Espiritualidad

Santidad y culto a dios

MIGUEL ÁNGEL KELLER, OSA

“La fuerza del testimonio de los santos está en vivir las bienaventuranzas y el protocolo del juicio final. Son pocas palabras, sencillas, pero prácticas y válidas para todos, porque el cristianismo es principalmente para ser practicado, y si es también objeto de reflexión, eso solo es válido cuando nos ayuda a vivir el Evangelio en la vida cotidiana. Recomiendo vivamente releer con frecuencia estos grandes textos bíblicos, recordarlos, orar con ellos, intentar hacerlos carne. Nos harán bien, nos harán genuinamente felices”. (Francisco, Gocen y alégrense, GE 109).

Ser cristiano, pues, es “vivir el Evangelio en la vida cotidiana”, es práctica, vida, acción. Y por eso es preciso volver a recalcar la importancia de que la oración vaya acompañada de obras, y especialmente de obras de misericordia. “Podríamos pensar que damos gloria a Dios solo con el culto y la oración, o únicamente cumpliendo algunas normas éticas ―es verdad que el primado es la relación con Dios―, y olvidamos que el criterio para evaluar nuestra vida es ante todo lo que hicimos con los demás. La oración es preciosa si alimenta una entrega cotidiana de amor. Nuestro culto agrada a Dios cuando allí llevamos los intentos de vivir con generosidad y cuando dejamos que el don de Dios que recibimos en él se manifieste en la entrega a los hermanos” (GE 104).

Todos los creyentes, de todas las religiones, se caracterizan por aceptar unas verdades o dogmas, guardar unas normas de conducta o mandamientos, y practicar ciertos actos de culto y oración o ritos. Elementos que revisten más o menos importancia según las diversas tradiciones religiosas, que insisten de manera especial bien sea en la oración, o en las leyes y mandamientos, o en la doctrina a creer. ¿Y los cristianos?
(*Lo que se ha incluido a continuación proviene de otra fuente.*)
(** * DonationRecordWithDB: a shallow embedding of the Express server

    The development follows the server source (the Express application,
    with the two Mongoose schemas [Account] and [Donor]).

    Conventions of the embedding.
    - A JavaScript string is a [string]; its characters stand for code
      units below 256.
    - A JavaScript number is a [num]: NaN, an infinity, or a finite value
      kept as an exact rational (rounding to binary64 is not modelled).
    - An ObjectId is an [ObjectId] (a number). In a [Request] the route
      parameters read as ids are well-formed and the body and query fields
      are absent or of the type the schema gives them; a [Received]
      request also says which casts fail, and [serve] what the handlers
      do then.
    - Documents have the paths of their schema and [_id]; the version key
      [__v] that Mongoose keeps beside them is not modelled.
    - The libraries the server calls and that are not part of it (bcrypt,
      the RegExp engine, the ordering MongoDB sorts by) are the fields of a
      [Platform] record; every theorem holds for every platform.
    - A handler is a function from the stores and the session to the new
      stores, the new session and the response. *)

From Stdlib Require Import QArith Ascii.
From stdpp Require Import base strings list gmap.

Local Open Scope string_scope.
Local Open Scope list_scope.
Set Warnings "-register-all".

(** ** JavaScript strings *)

Module JsString.

(** WhiteSpace and LineTerminator code units below 256: TAB, LF, VT, FF,
    CR, SP and NBSP. *)
Definition is_white (c : ascii) : bool :=
  let n := nat_of_ascii c in
  (Nat.eqb n 9 || Nat.eqb n 10 || Nat.eqb n 11 || Nat.eqb n 12
   || Nat.eqb n 13 || Nat.eqb n 32 || Nat.eqb n 160)%bool.

Fixpoint trimStart (s : string) : string :=
  match s with
  | String c r => if is_white c then trimStart r else s
  | EmptyString => EmptyString
  end.

Definition trimEnd (s : string) : string :=
  String.rev (trimStart (String.rev s)).

(** [String.prototype.trim]. *)
Definition trim (s : string) : string := trimEnd (trimStart s).

(** ToBoolean on a string: only the empty string is falsy. *)
Definition truthy (s : string) : bool :=
  match s with EmptyString => false | _ => true end.

(** ToBoolean on a field that may be absent ([undefined]). *)
Definition truthy_opt (o : option string) : bool :=
  match o with Some s => truthy s | None => false end.

Fixpoint starts_with (p s : string) : bool :=
  match p, s with
  | EmptyString, _ => true
  | String a p', String b s' => if Ascii.eqb a b then starts_with p' s' else false
  | String _ _, EmptyString => false
  end.

End JsString.

(** ** JavaScript numbers *)

Inductive num :=
| NaN
| Inf (negative : bool)
| Fin (q : Q).

Module Num.

(** [a <= b] on numbers: false as soon as one side is NaN. *)
Definition le (a b : num) : bool :=
  match a, b with
  | NaN, _ | _, NaN => false
  | Inf true, _ => true
  | _, Inf false => true
  | Inf false, _ => false
  | _, Inf true => false
  | Fin x, Fin y => Qle_bool x y
  end.

Definition is_digit (c : ascii) : bool :=
  let n := nat_of_ascii c in (Nat.leb 48 n && Nat.leb n 57)%bool.

Definition digit_val (c : ascii) : Z := Z.of_nat (nat_of_ascii c) - 48.

(** Longest run of decimal digits at the head of [s]: its value read in
    base ten after [acc], how many digits it has, and what follows. *)
Fixpoint digits (s : string) (acc : Z) (len : nat) : Z * nat * string :=
  match s with
  | String c r =>
      if is_digit c then digits r (10 * acc + digit_val c)%Z (S len)
      else (acc, len, s)
  | EmptyString => (acc, len, s)
  end.

(** Optional sign: [(negative, rest)]. *)
Definition sign (s : string) : bool * string :=
  match s with
  | String "-"%char r => (true, r)
  | String "+"%char r => (false, r)
  | _ => (false, s)
  end.

(** ExponentPart, when one follows: [e] or [E], an optional sign and at
    least one digit; otherwise the exponent is 0 and nothing is read. *)
Definition exponent (s : string) : Z :=
  match s with
  | String c r =>
      if (Ascii.eqb c "e"%char || Ascii.eqb c "E"%char)%bool then
        let '(neg, r') := sign r in
        let '(v, n, _) := digits r' 0%Z 0 in
        match n with
        | O => 0%Z
        | S _ => if neg then (- v)%Z else v
        end
      else 0%Z
  | EmptyString => 0%Z
  end.

(** [m * 10 ^ e] as a rational. *)
Definition scale (m e : Z) : Q :=
  if (0 <=? e)%Z then inject_Z (m * 10 ^ e)
  else Qmake m (Z.to_pos (10 ^ (- e))).

(** The global [parseFloat]: leading white space is skipped, the longest
    prefix that is a StrDecimalLiteral is read, and NaN is returned when
    there is none. *)
Definition parseFloat (s : string) : num :=
  let '(neg, s1) := sign (JsString.trimStart s) in
  if JsString.starts_with "Infinity" s1 then Inf neg
  else
    let '(ip, ni, r1) := digits s1 0%Z 0 in
    let '(m, nf, r2) :=
      match r1 with
      | String "."%char r => let '(v, n, r') := digits r ip 0 in (v, n, r')
      | _ => (ip, 0, r1)
      end in
    match (ni + nf)%nat with
    | O => NaN
    | S _ =>
        let v := scale m (exponent r2 - Z.of_nat nf) in
        Fin (if neg then Qopp v else v)
    end.

End Num.

(** ** Exceptions

    A computation either completes with a value or throws; [try]/[catch]
    is a [match] on the completion. *)

Inductive completion (A : Type) :=
| Normal (a : A)
| Throw (error : string).
Arguments Normal {A} a.
Arguments Throw {A} error.

#[global] Instance completion_ret : MRet completion := fun A a => Normal a.
#[global] Instance completion_bind : MBind completion := fun A B f c =>
  match c with
  | Normal a => f a
  | Throw e => Throw e
  end.

(** [x.trim()] on a body field: calling a method on [undefined] throws a
    TypeError. *)
Definition trim_method (x : option string) : completion string :=
  match x with
  | Some s => Normal (JsString.trim s)
  | None => Throw "TypeError"
  end.

(** ** JSON values sent in responses *)

Definition ObjectId := N.

Definition hex_digit (n : N) : ascii :=
  match String.get (N.to_nat n) "0123456789abcdef" with
  | Some c => c
  | None => "0"%char
  end.

Fixpoint hex (digits : nat) (n : N) (acc : string) : string :=
  match digits with
  | O => acc
  | S k => hex k (N.div n 16) (String (hex_digit (N.modulo n 16)) acc)
  end.

(** [id.toString()]: the 24 lower-case hexadecimal digits of the id. *)
Definition ObjectId_toString (i : ObjectId) : string := hex 24 i "".
Arguments ObjectId_toString : simpl never.

Inductive json :=
| JNull
| JBool (b : bool)
| JNum (q : Q)
| JStr (s : string)
| JId (i : ObjectId)
| JArr (items : list json)
| JObj (props : list (string * json)).

(** A property whose value is [undefined] is left out by JSON.stringify. *)
Definition prop {A} (k : string) (f : A → json) (o : option A) : list (string * json) :=
  match o with
  | Some a => [(k, f a)]
  | None => []
  end.

(** ** The two schemas *)

Module Account.
Record t := mk {
  _id : ObjectId;
  role : string;
  username : string;
  password : string }.

(** The stored document. *)
Definition document (a : t) : list (string * json) :=
  [("_id", JId (_id a)); ("role", JStr (role a));
   ("username", JStr (username a)); ("password", JStr (password a))].

(** [Account.findOne({ username })]: the first account with that name. *)
Definition findOne (l : list t) (u : string) : option t :=
  List.find (fun a => bool_decide (username a = u)) l.

(** [.select('-password')]: every path but the excluded one. *)
Definition select_exclude (k : string) (d : list (string * json)) : list (string * json) :=
  List.filter (fun kv => negb (bool_decide (kv.1 = k))) d.

(** [findByIdAndUpdate(id, { username, role })]: the first account with
    that id gets the supplied paths; paths left [undefined] are not
    written. *)
Fixpoint findByIdAndUpdate (l : list t) (id : ObjectId) (u r : option string) : list t :=
  match l with
  | [] => []
  | a :: rest =>
      if bool_decide (_id a = id) then
        mk (_id a) (default (role a) r) (default (username a) u) (password a) :: rest
      else a :: findByIdAndUpdate rest id u r
  end.

Fixpoint findByIdAndDelete (l : list t) (id : ObjectId) : list t :=
  match l with
  | [] => []
  | a :: rest =>
      if bool_decide (_id a = id) then rest else a :: findByIdAndDelete rest id
  end.
End Account.

Module Donation.
Record t := mk {
  _id : ObjectId;
  amount : option Q;
  date : option string }.

Definition to_json (d : t) : json :=
  JObj (prop "amount" JNum (amount d) ++ prop "date" JStr (date d)
        ++ [("_id", JId (_id d))]).
End Donation.

Module Donor.
Record t := mk {
  _id : ObjectId;
  name : string;
  address : string;
  city : string;
  donations : list Donation.t }.

Definition document (d : t) : list (string * json) :=
  [("_id", JId (_id d)); ("name", JStr (name d)); ("address", JStr (address d));
   ("city", JStr (city d)); ("donations", JArr (map Donation.to_json (donations d)))].

Definition to_json (d : t) : json := JObj (document d).

(** [Donor.findById(id)]. *)
Definition findById (l : list t) (id : ObjectId) : option t :=
  List.find (fun d => bool_decide (_id d = id)) l.

(** [Donor.findByIdAndDelete(id)]: the collection without the first
    document of that id. *)
Fixpoint findByIdAndDelete (l : list t) (id : ObjectId) : list t :=
  match l with
  | [] => []
  | d :: rest =>
      if bool_decide (_id d = id) then rest else d :: findByIdAndDelete rest id
  end.

(** [donor.save()]: the document of the same id is replaced by [d]. *)
Fixpoint save (d : t) (l : list t) : list t :=
  match l with
  | [] => []
  | x :: rest =>
      if bool_decide (_id x = _id d) then d :: rest else x :: save d rest
  end.

(** [donor.donations.id(donationId)]: the first subdocument of that id. *)
Definition donations_id (d : t) (donationId : ObjectId) : option Donation.t :=
  List.find (fun x => bool_decide (Donation._id x = donationId)) (donations d).

(** Assigning to the fields of the subdocument returned by
    [donations.id]: the subdocument lives in the donor's array, so the
    array holds [x'] where it held the first subdocument of that id. *)
Fixpoint assign (donationId : ObjectId) (x' : Donation.t) (l : list Donation.t)
  : list Donation.t :=
  match l with
  | [] => []
  | x :: rest =>
      if bool_decide (Donation._id x = donationId) then x' :: rest
      else x :: assign donationId x' rest
  end.

Definition with_donations (d : t) (ds : list Donation.t) : t :=
  mk (_id d) (name d) (address d) (city d) ds.
End Donor.

(** ** The aggregation pipeline of [GET /api/donors] *)

(** A document as it flows through the pipeline: the donor, and the field
    [totalDonation] once [$addFields] has run. *)
Record PipeDoc := {
  doc : Donor.t;
  totalDonation : option Q }.

Definition pipedoc_json (d : PipeDoc) : json :=
  JObj (Donor.document (doc d) ++ prop "totalDonation" JNum (totalDonation d)).

(** What the server does not implement itself. *)
Record Platform := {
  (** bcrypt: the 31 characters that follow the salt, for a cost, a salt
      and the data. *)
  bcrypt_digest : nat → string → string → string;
  (** [new RegExp(pattern, 'i')]: [None] when the pattern is not a regular
      expression (the constructor throws a SyntaxError), otherwise the
      [test] of the compiled expression. *)
  regexp_i : string → option (string → bool);
  (** The order [$sort] puts two documents in, for a field path. *)
  bson_le : string → PipeDoc → PipeDoc → bool;
  (** Whether the store takes the key of a [$sort] as a field path; it
      rejects the pipeline otherwise. *)
  sort_key_ok : string → bool }.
Pues no son simplemente “religiosos” sino seguidores de Jesucristo.

Y Jesús el Señor, en línea con los profetas de Israel y frente a la falsa religiosidad de escribas y fariseos, criticó siempre el legalismo (cumplir la ley por encima de todo, hasta de las personas) y la falsa piedad de multiplicar las oraciones al mismo tiempo que no se practica la justicia y la fraternidad. El único mandamiento del amor, al Padre Dios y a todos los hermanos con preferencia a los pobres y los que sufren, es la “ley de Cristo”. Por eso, la fe  se expresa y alimenta en la oración, pero también necesaria e inseparablemente se celebra en los actos de culto y se practica realmente en la vida por la caridad y las obras de misericordia. 

Así pues, “el mejor modo de discernir si nuestro camino de oración es auténtico será mirar en qué medida nuestra vida se va transformando a la luz de la misericordia. Porque «la misericordia no es solo el obrar del Padre, sino que ella se convierte en el criterio para saber quiénes son realmente sus verdaderos hijos». Ella «es la viga maestra que sostiene la vida de la Iglesia” (GE 105).

Ya Santo Tomás de Aquino afirmaba que lo más importante “son las obras de misericordia con el prójimo, más que los actos de culto: «No adoramos a Dios con sacrificios y dones exteriores por él mismo, sino por nosotros y por el prójimo. Él no necesita nuestros sacrificios, pero quiere que se los ofrezcamos por nuestra devoción y para la utilidad del prójimo. Por eso, la misericordia, que socorre los defectos ajenos, es el sacrificio que más le agrada, ya que causa más de cerca la utilidad del prójimo»” (GE 106).

Frente a quien cree que basta rezar o quien se deja arrastrar por el consumismo hedonista, “Quien de verdad quiera dar gloria a Dios con su vida, quien realmente anhele santificarse para que su existencia glorifique al Santo, está llamado a obsesionarse, desgastarse y cansarse intentando vivir las obras de misericordia. Es lo que había comprendido muy bien Santa Teresa de Calcuta: «Sí, tengo muchas debilidades humanas, muchas miserias humanas. […] Pero él baja y nos usa, a usted y a mí, para ser su amor y su compasión en el mundo, a pesar de nuestros pecados, a pesar de nuestras miserias y defectos. Él depende de nosotros para amar al mundo y demostrarle lo mucho que lo ama. 

Si nos ocupamos demasiado de nosotros mismos, no nos quedará tiempo para los demás»” (GE 107). Este es el culto que Dios quiere, la santidad cristiana fruto de la acción del Espíritu Santo.